SeekFast is a tool for full-text search in mixed data repositories that has been offered since 2008, developed and distributed by the Bulgarian company Slaviana Soft Ltd. Over time, SeekFast has built a loyal user base and enjoys an overall good reputation.
Interface and Feature Set
SeekFast is offered exclusively with an English user interface. However, it's so simple and clearly structured that this is hardly a disadvantage in practical use. The interface's clarity also results from a significantly limited feature set.
SeekFast allows searching for multiple terms that either must all appear in the document or where at least one applies. Explicit logical operators with parentheses (as in Findit), as well as filtering by file size, creation/modification date or other file properties, are not available. Findit offers these options, but consequently has a more comprehensive (and at first glance potentially more complex) interface.
Test Setup
For this comparison, we use—as in the test with FileLocator/Agent Ransack—the same query and the same data set. The search is conducted in a journalist's office archive that has grown over more than 30 years.
Data Set:
D:\Archive (heterogeneous, historically grown, approx. 50,000 files)Search Query: files AND find
Comparison: SeekFast vs. Findit (additional Findit options shown separately)
Indexing / Cache: "Freedom from indexing" – in Practice
Before we could evaluate the actual search results, SeekFast exhibited surprising behavior. The vendor's homepage explicitly states:
"Freedom from indexing. A great advantage over other search software is that SeekFast does not use indexing."
Our observations show, however: When starting the first search in d:\Archive, SeekFast begins scanning these folders—this takes 12 minutes and 23 seconds. Only then can we start our actual search. This actually behaves like an indexer. And indeed: SeekFast creates a persistent, directory-based full-text cache that functionally equals an index. This is fully built during the first run, subsequently stored in the user profile under ..\AppData\Roaming, and remains permanently.

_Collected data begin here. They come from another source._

(** * Markdown-to-DOCX line scanners

    A shallow embedding of the two conversion scripts of the repository,
    [convert_md_to_docx.py] (module [MdToDocx]) and [convert_to_word.py]
    (module [ToWord]).  Both read a Markdown file, split it at line feeds
    and walk the lines with a cursor [i], calling the document library
    once for each unit they recognise.  The document is modelled as the
    ordered list of those calls ([command]); how the library renders a
    call is not part of the scripts.  What the scripts' own code can
    raise is: [add_table_to_doc] indexes the cells of a table row by
    position, and that is modelled ([result]). *)

From Stdlib Require Import String Ascii List Arith Bool Lia.
Import ListNotations.
Open Scope string_scope.
Open Scope list_scope.
Open Scope bool_scope.
Open Scope nat_scope.

(** ** Python string operations used by the scripts *)

Module Py.

(** [str.isspace] on one character, for the code points below 256. *)
Definition is_space (c : ascii) : bool :=
  let n := nat_of_ascii c in
  ((9 <=? n) && (n <=? 13)) || ((28 <=? n) && (n <=? 32))
  || (n =? 133) || (n =? 160).

(** [bool(s)]: a string is true when it is not empty. *)
Definition truthy (s : string) : bool :=
  match s with EmptyString => false | String _ _ => true end.

Fixpoint lstrip (s : string) : string :=
  match s with
  | EmptyString => EmptyString
  | String c r => if is_space c then lstrip r else s
  end.

Fixpoint rstrip (s : string) : string :=
  match s with
  | EmptyString => EmptyString
  | String c r =>
      let r' := rstrip r in
      if is_space c && negb (truthy r') then EmptyString else String c r'
  end.

(** [s.strip()] *)
Definition strip (s : string) : string := rstrip (lstrip s).

(** [s.startswith(p)] *)
Fixpoint startswith (p s : string) : bool :=
  match p, s with
  | EmptyString, _ => true
  | String a p', String b s' => Ascii.eqb a b && startswith p' s'
  | String _ _, EmptyString => false
  end.

Fixpoint rev_onto (s acc : string) : string :=
  match s with
  | EmptyString => acc
  | String c r => rev_onto r (String c acc)
  end.

Definition reverse (s : string) : string := rev_onto s EmptyString.

(** [s.endswith(p)] *)
Definition endswith (p s : string) : bool :=
  startswith (reverse p) (reverse s).

(** [c in s] for a one-character string [c]. *)
Fixpoint has_char (c : ascii) (s : string) : bool :=
  match s with
  | EmptyString => false
  | String b r => Ascii.eqb c b || has_char c r
  end.

(** [p in s] for a substring [p]. *)
Fixpoint has_sub (p s : string) : bool :=
  startswith p s ||
  match s with
  | EmptyString => false
  | String _ r => has_sub p r
  end.

(** [s.split(c)] for a one-character separator: never the empty list. *)
Fixpoint split (c : ascii) (s : string) : list string :=
  match s with
  | EmptyString => [EmptyString]
  | String b r =>
      if Ascii.eqb c b then EmptyString :: split c r
      else match split c r with
           | [] => [String b EmptyString]
           | w :: ws => String b w :: ws
           end
  end.

(** [sep.join(l)] *)
Definition join (sep : string) (l : list string) : string :=
  String.concat sep l.

(** [l[1:-1]] *)
Definition inner {A} (l : list A) : list A := removelast (tl l).

(** [s[n:]] *)
Fixpoint drop (n : nat) (s : string) : string :=
  match n, s with
  | O, _ => s
  | S _, EmptyString => EmptyString
  | S m, String _ r => drop m r
  end.

(** [s[:n]] *)
Fixpoint take (n : nat) (s : string) : string :=
  match n, s with
  | O, _ => EmptyString
  | S _, EmptyString => EmptyString
  | S m, String c r => String c (take m r)
  end.

(** [s[2:-2]]: from the third character up to two before the end, empty
    when the string has fewer than five characters. *)
Definition slice_2_m2 (s : string) : string :=
  take (String.length s - 2 - 2) (drop 2 s).

(** [s.replace(p, '')] for a non-empty [p]: a left-to-right scan that
    deletes each match and resumes after it.  [skip] counts the characters
    of the current match still to be deleted. *)
Fixpoint remove_from (p : string) (skip : nat) (s : string) : string :=
  match s with
  | EmptyString => EmptyString
  | String c r =>
      match skip with
      | S k => remove_from p k r
      | O => if startswith p s
             then remove_from p (String.length p - 1) r
             else String c (remove_from p 0 r)
      end
  end.

Definition remove (p s : string) : string := remove_from p 0 s.

(** The line feed, ['\n']. *)
Definition LF : ascii := ascii_of_nat 10.
Definition nl : string := String LF EmptyString.

End Py.

Import Py.

(** ** The calls made on the document *)

(** One call on the document library.  [Heading] is [doc.add_heading],
    [Paragraph] is [doc.add_paragraph(text)] with its runs set bold or
    italic, [Table] is [doc.add_table] followed by the cell assignments,
    [CodeBlock] is the paragraph in style 'Intense Quote', [ListItem] the
    paragraph in style 'List Bullet', [Spacer] the empty
    [doc.add_paragraph()]. *)
Inductive command : Type :=
| Heading (text : string) (level : nat)
| Paragraph (text : string) (bold italic : bool)
| Table (headers : list string) (rows : list (list string))
| CodeBlock (text : string)
| ListItem (text : string)
| Spacer.

(** [[c.strip() for c in s.split('|')[1:-1]]]: the cells of a table line. *)
Definition cells (s : string) : list string :=
  map strip (inner (split "|"%char s)).

(** [any(cell for cell in row)] *)
Definition any_truthy (row : list string) : bool := existsb truthy row.

(** [bool(l)] for a list. *)
Definition nonempty {A} (l : list A) : bool :=
  match l with [] => false | _ :: _ => true end.

(** The outcome of code of the scripts that may raise.  The one exception
    the scripts' own code can raise while scanning is the IndexError of
    [add_table_to_doc] in convert_md_to_docx.py. *)
Inductive result (A : Type) : Type :=
| Ok (a : A)
| IndexError.

Arguments Ok {A} a.
Arguments IndexError {A}.

(** ** convert_md_to_docx.py *)

Module MdToDocx.

(** The [while] loop of [parse_table] over the data rows.  [rest] is
    [lines[idx:]]. *)
Fixpoint parse_rows (rest : list string) (rows : list (list string))
    (idx : nat) : list (list string) * nat :=
  match rest with
  | [] => (rows, idx)
  | l :: rest' =>
      if has_char "|" l then
        let row_line := strip l in
        if negb (truthy row_line) || startswith "#" row_line
        then (rows, idx)
        else
          let row := cells row_line in
          let rows' := if nonempty row && any_truthy row
                       then rows ++ [row] else rows in
          parse_rows rest' rows' (S idx)
      else (rows, idx)
  end.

Initial Build: approx. 12 minutes
Cache/Index Size: approx. 1.4 GB
Behavior on Changes: no continuous updates; new files are only captured during a subsequent search
In practice, this approach is quite clever: As long as the data set doesn't change, SeekFast is very fast on subsequent runs because the cache is reused. If, for example, ~200 files are added, SeekFast needs about as much time to process them as Findit 6 needs for a complete live search of the entire archive (in our test approx. 23 seconds). Pure speed comparisons are therefore only of limited significance here.
Hit Quality in Mixed Archives
All the more important is the question of how well SeekFast can actually read and evaluate the very heterogeneous contents of our archive. Here, SeekFast falls significantly short in comparison.
Multi-Word Query: "files" AND "find"
SeekFast – Multi-Word Search
This is by far the weakest result compared to all other tested programs. Depending on the search configuration, comparison values for other search programs in this test field were significantly higher. FINDIT finds 172 hits when searching for word parts, even without considering email attachments or zipped archives and without OCR. When using all these additional functions of FINDIT, there are even 225 hits.
The fewer hits found in such a test, the more questionable the result becomes when it comes to actually finding the one, seven, or even 19 files with searched content in the data repository using much more specific search terms.
Control Test: Single Word Search "files"
Notably, SeekFast delivers significantly better (though still lower) values when searching for a single term:
| Search Term | SeekFast | Findit (w/o Email/ZIP) |
Findit (w/ Email/ZIP/OCR) |
|---|---|---|---|
| files | 499 | 674 | 855 |
These results suggest that while SeekFast performs solidly (though incompletely) for single-word searches, it fails to consider a significant portion of relevant documents for multi-word queries in mixed, historically grown repositories.
Brief Conclusion
Strengths & Weaknesses
Strength: simple interface, fast with unchanged data (cache/index is reused)
Weakness: significantly limited feature set (no metadata filters, no parenthetical logic)
Notable in Test: Extremely low hit count for multi-word queries in a heterogeneous archive
Assessment
SeekFast positions itself as a simple, easy-to-use full-text search program. In a heterogeneous archive with many file types, however, what matters most is the quality of text extraction and reliability with multi-word queries. The test reveals clear limitations in these areas.